## To do
Identify every line in the records below that contains the word "https", and copy each of those lines.

Stored data

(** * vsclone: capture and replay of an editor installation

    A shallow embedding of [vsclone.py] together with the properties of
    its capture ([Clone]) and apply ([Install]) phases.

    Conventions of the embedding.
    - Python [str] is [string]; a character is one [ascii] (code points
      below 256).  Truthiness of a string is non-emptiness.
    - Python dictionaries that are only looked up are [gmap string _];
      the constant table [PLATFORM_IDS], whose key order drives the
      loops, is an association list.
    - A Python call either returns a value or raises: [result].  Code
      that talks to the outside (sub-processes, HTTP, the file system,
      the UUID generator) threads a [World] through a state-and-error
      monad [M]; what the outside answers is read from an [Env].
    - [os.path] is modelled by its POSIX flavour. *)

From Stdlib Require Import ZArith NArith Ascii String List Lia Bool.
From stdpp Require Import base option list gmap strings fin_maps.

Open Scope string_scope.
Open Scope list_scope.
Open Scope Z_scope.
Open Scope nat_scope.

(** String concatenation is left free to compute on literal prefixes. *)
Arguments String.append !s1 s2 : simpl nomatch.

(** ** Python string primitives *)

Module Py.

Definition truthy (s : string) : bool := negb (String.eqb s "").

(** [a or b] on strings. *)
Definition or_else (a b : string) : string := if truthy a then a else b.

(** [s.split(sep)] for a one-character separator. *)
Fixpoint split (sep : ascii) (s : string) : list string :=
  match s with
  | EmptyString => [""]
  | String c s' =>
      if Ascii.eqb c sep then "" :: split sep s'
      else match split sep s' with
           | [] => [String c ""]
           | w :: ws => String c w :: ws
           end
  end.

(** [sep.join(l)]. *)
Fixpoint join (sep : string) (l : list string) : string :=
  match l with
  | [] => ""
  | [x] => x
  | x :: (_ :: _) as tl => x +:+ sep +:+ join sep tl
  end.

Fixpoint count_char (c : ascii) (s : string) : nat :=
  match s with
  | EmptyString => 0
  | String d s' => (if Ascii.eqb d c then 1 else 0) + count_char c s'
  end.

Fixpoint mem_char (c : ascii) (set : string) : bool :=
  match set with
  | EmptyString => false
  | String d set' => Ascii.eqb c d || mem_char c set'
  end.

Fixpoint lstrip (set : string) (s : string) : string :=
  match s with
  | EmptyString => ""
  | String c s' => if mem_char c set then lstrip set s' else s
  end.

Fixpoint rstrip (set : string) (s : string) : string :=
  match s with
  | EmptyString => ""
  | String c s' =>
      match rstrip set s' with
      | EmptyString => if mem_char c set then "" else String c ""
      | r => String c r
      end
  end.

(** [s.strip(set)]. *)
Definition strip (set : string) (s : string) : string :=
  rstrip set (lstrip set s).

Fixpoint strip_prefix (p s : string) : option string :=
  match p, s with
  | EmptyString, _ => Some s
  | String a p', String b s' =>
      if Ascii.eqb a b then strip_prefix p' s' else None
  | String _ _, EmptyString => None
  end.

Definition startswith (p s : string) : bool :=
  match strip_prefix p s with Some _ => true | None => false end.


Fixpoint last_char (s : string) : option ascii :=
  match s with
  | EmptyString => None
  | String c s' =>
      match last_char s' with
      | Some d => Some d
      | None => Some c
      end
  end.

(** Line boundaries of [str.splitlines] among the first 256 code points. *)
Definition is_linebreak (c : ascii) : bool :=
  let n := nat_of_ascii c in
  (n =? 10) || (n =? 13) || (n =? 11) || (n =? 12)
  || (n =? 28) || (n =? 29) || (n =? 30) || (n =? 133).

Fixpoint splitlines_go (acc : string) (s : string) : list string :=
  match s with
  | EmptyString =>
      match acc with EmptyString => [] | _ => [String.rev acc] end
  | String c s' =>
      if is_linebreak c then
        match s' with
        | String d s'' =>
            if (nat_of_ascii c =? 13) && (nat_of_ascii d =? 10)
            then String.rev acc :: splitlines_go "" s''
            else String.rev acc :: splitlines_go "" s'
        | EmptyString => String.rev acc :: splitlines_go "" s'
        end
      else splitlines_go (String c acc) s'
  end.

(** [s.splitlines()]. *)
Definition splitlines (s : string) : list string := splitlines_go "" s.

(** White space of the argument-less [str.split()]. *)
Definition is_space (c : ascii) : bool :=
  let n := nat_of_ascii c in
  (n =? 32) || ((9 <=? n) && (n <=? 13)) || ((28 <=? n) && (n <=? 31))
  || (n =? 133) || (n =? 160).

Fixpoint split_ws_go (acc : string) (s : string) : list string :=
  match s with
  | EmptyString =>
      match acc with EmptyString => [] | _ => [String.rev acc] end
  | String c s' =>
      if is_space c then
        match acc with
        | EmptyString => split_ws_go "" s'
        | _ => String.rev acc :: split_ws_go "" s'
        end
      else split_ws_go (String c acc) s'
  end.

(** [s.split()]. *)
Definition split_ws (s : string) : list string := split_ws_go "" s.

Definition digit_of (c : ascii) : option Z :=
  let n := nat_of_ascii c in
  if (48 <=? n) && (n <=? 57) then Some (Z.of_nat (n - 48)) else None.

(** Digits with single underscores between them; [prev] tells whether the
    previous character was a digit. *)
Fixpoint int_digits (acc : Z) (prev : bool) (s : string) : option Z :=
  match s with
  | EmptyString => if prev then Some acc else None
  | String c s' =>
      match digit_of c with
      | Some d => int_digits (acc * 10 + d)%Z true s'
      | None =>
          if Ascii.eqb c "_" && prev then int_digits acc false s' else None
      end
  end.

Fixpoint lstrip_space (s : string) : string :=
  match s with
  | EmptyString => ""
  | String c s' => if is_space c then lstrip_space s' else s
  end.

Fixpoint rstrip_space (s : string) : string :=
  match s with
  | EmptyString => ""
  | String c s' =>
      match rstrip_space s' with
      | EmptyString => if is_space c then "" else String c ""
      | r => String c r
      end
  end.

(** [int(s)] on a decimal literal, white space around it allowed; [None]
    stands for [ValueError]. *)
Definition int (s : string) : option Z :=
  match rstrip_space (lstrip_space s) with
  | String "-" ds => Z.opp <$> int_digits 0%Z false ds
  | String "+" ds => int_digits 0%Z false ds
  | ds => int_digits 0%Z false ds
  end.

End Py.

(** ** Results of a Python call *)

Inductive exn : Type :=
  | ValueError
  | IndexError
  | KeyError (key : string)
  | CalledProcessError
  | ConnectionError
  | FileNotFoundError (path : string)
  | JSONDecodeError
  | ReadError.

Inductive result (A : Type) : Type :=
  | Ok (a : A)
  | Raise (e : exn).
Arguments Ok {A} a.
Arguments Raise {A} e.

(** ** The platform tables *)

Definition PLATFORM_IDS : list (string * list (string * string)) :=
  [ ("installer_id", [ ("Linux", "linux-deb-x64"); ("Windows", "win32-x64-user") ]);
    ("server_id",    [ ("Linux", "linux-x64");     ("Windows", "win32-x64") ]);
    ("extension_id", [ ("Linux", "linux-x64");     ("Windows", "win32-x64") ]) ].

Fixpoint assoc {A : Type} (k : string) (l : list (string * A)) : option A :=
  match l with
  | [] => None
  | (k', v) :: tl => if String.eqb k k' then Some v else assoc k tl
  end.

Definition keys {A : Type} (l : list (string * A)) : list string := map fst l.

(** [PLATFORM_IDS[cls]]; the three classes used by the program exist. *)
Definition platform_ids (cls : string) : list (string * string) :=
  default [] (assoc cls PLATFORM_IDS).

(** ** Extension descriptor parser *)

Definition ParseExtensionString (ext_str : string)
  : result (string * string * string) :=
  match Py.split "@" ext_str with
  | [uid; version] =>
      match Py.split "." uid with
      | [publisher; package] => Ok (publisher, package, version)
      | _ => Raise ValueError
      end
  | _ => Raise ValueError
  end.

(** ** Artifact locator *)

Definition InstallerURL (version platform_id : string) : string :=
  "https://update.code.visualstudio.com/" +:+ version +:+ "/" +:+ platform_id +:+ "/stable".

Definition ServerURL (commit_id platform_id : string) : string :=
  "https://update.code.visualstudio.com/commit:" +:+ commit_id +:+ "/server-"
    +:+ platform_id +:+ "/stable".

## Solution to the problem
  "https://update.code.visualstudio.com/" +:+ version +:+ "/" +:+ platform_id +:+ "/stable".
  "https://update.code.visualstudio.com/commit:" +:+ commit_id +:+ "/server-"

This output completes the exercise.